**TASK DESCRIPTION:**
The answer must consist of every line in the data below that holds the word "SFltb".

**RECORDED INFORMATION:**

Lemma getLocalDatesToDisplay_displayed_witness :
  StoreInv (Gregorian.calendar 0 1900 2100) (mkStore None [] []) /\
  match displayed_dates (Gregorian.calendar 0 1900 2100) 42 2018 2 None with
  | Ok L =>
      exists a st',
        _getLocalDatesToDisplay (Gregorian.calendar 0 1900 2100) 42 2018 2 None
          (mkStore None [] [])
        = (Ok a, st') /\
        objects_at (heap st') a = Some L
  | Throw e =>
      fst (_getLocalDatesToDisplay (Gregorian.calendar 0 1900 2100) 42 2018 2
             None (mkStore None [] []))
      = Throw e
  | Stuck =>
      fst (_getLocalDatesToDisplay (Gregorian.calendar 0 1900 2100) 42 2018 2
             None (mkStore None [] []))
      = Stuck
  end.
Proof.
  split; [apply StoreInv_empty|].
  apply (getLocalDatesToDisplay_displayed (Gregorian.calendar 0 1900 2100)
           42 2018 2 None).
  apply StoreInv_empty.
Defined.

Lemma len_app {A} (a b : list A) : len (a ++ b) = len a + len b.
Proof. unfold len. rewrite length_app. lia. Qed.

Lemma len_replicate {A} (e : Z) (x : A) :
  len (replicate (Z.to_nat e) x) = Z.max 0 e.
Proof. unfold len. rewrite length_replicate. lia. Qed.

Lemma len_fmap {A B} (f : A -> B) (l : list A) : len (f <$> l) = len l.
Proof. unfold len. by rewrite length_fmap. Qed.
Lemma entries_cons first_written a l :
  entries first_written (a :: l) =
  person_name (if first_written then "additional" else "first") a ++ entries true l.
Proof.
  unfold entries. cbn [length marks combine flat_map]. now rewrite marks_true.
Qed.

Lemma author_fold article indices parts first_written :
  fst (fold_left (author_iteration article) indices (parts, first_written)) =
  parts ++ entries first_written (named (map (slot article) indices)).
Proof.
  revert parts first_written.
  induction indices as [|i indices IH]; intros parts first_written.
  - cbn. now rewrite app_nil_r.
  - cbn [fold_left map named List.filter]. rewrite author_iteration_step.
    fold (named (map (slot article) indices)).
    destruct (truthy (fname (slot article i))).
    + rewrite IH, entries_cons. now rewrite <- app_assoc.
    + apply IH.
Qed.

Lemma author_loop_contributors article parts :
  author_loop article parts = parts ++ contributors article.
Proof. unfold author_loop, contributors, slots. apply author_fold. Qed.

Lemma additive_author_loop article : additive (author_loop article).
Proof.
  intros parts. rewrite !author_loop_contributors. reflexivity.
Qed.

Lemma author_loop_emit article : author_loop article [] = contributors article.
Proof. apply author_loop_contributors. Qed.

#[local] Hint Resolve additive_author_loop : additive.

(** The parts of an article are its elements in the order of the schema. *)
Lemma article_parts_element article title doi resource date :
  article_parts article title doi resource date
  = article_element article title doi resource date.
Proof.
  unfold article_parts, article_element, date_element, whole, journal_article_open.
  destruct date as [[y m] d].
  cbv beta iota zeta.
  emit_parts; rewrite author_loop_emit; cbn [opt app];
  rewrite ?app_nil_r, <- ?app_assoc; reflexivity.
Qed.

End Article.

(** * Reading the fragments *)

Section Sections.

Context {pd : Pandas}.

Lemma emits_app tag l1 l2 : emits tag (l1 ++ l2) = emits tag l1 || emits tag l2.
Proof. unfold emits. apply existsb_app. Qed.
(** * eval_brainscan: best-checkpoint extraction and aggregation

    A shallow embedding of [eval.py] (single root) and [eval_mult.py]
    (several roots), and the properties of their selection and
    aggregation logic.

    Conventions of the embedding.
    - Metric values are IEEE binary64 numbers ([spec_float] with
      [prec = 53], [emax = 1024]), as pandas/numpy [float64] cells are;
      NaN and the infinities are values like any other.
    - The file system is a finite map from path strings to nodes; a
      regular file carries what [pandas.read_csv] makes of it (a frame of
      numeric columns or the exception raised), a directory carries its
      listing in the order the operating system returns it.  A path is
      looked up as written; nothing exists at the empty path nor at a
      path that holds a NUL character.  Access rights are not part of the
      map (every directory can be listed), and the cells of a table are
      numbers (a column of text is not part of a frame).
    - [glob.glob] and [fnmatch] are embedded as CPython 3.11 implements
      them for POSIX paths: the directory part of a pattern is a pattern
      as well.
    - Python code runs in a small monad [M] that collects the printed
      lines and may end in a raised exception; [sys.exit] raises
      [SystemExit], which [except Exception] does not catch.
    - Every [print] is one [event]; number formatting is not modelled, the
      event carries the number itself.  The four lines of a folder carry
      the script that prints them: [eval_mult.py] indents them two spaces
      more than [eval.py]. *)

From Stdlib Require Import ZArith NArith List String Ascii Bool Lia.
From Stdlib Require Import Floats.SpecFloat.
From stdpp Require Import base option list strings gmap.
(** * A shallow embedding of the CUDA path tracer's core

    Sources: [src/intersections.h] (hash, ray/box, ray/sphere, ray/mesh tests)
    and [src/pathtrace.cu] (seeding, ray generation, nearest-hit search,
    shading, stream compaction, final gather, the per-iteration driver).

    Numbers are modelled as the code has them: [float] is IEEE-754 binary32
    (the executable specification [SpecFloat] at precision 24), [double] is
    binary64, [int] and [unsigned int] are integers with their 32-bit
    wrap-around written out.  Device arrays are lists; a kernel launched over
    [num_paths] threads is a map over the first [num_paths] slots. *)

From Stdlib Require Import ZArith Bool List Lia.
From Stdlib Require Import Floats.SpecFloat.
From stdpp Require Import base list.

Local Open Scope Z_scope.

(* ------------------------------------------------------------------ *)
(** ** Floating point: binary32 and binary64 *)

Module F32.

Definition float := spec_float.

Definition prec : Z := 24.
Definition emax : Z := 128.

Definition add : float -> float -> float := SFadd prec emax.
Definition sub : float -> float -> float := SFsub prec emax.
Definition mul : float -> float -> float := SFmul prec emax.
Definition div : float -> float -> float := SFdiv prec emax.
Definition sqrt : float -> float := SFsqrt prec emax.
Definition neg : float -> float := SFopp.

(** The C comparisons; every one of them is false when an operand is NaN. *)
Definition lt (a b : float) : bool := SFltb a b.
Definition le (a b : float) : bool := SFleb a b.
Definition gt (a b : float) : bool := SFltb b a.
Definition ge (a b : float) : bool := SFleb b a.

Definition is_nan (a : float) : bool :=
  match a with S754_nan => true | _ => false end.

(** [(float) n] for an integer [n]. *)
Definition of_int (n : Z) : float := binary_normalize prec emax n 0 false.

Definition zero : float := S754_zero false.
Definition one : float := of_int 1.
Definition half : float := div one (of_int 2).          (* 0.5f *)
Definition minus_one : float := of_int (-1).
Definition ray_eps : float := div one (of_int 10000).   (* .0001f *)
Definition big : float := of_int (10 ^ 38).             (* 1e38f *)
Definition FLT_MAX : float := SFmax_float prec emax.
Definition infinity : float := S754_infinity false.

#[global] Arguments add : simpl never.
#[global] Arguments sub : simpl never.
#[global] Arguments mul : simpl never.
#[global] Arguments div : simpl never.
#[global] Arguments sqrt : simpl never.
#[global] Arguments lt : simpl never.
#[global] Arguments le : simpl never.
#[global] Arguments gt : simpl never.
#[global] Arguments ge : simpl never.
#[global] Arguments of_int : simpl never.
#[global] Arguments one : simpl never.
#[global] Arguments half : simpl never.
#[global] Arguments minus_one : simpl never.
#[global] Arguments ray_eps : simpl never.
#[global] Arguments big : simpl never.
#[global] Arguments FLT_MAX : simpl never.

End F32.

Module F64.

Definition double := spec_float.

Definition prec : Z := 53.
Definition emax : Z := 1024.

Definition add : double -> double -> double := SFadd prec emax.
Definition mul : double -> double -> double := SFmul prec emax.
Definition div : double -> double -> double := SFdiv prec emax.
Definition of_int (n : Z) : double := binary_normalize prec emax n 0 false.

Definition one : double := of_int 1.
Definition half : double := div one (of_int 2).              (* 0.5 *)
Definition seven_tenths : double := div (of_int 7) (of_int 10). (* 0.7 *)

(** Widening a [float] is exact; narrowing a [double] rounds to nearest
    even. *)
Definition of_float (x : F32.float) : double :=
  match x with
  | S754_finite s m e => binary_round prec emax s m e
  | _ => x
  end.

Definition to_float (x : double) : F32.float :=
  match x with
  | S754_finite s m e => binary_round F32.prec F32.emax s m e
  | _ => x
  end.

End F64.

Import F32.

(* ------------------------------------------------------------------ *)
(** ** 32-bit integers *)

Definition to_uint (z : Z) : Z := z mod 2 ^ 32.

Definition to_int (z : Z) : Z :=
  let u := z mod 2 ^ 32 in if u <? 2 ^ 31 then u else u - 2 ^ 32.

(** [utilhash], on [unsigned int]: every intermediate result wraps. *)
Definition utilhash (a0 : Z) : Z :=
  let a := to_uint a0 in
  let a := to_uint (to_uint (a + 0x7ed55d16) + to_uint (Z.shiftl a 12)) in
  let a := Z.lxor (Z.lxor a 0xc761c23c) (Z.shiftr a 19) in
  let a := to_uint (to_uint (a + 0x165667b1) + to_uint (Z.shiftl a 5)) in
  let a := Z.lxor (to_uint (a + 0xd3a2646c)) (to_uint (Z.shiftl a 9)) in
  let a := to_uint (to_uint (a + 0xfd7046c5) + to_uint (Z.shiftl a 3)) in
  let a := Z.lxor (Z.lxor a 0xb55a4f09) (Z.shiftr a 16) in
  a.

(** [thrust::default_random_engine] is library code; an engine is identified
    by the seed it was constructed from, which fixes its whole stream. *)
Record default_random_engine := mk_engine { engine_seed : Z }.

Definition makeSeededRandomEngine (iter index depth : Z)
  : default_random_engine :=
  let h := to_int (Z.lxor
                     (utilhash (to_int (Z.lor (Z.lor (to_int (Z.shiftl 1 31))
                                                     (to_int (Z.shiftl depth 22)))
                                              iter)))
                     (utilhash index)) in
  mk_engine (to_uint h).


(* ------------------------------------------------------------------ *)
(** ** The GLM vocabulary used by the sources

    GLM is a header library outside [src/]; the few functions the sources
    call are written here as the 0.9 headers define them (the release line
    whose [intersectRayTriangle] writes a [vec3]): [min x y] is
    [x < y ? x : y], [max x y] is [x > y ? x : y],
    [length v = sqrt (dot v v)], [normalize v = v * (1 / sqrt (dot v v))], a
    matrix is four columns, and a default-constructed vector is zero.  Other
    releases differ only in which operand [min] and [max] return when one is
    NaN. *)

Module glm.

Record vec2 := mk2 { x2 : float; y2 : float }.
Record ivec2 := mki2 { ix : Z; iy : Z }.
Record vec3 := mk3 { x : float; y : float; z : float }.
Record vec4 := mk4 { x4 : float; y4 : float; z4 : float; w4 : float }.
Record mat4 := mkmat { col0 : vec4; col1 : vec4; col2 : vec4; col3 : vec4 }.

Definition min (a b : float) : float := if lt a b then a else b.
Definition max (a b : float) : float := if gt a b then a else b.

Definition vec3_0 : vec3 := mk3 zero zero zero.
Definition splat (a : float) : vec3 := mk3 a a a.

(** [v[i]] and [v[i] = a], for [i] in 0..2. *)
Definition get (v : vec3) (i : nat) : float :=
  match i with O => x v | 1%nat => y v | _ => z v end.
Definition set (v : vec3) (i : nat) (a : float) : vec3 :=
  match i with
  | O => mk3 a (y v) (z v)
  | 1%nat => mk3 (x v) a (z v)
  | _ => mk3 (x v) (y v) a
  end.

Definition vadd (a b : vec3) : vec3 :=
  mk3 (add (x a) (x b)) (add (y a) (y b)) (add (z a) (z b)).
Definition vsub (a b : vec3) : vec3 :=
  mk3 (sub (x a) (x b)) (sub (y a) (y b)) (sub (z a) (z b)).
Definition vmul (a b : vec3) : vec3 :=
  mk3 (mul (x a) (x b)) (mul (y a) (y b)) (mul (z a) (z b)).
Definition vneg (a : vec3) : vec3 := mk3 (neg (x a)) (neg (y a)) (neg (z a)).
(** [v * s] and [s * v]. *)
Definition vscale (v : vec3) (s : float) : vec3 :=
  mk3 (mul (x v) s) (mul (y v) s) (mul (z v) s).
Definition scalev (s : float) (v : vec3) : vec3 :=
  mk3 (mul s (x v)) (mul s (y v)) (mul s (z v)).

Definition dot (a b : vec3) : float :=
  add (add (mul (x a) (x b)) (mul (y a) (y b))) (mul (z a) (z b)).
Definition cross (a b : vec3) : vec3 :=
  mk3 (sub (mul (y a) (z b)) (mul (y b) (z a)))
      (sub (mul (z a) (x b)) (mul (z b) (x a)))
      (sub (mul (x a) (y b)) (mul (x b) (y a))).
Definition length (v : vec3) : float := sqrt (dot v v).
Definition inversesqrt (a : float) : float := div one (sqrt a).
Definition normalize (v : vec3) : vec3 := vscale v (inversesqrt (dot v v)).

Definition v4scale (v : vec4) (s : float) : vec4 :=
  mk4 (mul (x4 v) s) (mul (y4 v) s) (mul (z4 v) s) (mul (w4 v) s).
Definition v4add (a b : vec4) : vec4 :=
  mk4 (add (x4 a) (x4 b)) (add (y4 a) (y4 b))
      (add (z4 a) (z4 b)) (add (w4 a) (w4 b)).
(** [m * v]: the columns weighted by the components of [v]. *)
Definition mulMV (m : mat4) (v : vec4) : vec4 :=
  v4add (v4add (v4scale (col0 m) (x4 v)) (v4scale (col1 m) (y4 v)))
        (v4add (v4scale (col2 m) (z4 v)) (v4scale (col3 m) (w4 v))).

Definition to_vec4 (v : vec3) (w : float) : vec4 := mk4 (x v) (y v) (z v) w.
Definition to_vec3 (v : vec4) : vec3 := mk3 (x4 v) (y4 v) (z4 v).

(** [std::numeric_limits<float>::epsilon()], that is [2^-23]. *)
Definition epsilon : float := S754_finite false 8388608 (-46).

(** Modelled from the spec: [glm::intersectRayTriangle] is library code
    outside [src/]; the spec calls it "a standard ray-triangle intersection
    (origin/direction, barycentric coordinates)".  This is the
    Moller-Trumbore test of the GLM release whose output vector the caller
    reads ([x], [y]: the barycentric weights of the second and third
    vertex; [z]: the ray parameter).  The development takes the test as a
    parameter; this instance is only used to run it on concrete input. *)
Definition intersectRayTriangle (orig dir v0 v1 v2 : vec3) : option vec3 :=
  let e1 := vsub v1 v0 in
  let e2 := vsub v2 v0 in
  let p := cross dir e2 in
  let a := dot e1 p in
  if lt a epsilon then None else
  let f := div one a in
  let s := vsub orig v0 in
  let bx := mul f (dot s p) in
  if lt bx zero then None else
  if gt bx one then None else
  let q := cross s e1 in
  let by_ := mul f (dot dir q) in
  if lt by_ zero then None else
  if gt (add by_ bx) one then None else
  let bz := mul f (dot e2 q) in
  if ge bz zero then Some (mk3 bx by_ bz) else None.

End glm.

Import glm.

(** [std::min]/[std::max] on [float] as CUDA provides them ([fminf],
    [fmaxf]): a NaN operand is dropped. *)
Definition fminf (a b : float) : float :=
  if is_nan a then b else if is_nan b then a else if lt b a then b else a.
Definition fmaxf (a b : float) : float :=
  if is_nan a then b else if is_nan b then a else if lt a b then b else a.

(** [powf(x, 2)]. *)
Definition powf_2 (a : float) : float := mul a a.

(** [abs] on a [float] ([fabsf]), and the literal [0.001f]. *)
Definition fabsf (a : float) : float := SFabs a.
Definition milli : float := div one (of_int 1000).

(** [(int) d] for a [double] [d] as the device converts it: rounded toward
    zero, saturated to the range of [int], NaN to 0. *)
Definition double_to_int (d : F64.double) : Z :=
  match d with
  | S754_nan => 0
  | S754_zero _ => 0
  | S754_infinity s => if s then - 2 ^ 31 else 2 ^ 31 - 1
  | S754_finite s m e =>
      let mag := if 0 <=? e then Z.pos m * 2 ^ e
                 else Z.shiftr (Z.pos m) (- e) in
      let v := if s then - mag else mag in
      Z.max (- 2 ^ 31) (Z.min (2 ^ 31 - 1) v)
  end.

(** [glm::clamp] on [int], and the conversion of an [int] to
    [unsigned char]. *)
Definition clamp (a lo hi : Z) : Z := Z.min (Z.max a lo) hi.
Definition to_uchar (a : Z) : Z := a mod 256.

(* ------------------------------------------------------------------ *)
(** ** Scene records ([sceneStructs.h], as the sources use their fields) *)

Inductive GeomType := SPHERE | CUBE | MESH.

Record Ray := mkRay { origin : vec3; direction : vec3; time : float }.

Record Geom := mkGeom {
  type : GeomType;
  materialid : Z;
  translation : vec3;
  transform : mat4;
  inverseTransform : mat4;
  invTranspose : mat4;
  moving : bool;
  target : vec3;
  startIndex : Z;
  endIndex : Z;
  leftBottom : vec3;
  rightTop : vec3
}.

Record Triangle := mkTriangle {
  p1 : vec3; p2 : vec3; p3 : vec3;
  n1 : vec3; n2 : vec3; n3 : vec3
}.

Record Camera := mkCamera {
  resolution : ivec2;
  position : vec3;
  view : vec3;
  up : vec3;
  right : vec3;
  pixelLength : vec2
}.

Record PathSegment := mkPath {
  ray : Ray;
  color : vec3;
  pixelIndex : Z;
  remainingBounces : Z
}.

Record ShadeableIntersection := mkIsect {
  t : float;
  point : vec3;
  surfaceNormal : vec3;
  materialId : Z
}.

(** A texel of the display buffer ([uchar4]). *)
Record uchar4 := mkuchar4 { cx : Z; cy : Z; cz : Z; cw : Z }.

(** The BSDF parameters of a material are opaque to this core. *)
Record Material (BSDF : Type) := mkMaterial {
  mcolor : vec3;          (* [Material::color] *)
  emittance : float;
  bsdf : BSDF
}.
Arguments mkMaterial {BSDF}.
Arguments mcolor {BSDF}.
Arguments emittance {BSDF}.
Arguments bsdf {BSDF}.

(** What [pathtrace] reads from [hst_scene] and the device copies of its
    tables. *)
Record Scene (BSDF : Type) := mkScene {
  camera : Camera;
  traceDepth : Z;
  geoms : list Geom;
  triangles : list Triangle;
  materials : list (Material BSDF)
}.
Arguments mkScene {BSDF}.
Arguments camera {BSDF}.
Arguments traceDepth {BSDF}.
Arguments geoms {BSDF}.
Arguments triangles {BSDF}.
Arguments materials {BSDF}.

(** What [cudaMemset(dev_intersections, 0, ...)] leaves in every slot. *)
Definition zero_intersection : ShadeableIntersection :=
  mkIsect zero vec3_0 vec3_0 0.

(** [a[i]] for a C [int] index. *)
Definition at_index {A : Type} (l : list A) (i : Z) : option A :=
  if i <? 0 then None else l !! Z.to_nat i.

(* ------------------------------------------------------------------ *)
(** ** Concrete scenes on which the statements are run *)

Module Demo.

**SOLUTION TO THIS EXERCISE:**
Definition lt (a b : float) : bool := SFltb a b.
Definition gt (a b : float) : bool := SFltb b a.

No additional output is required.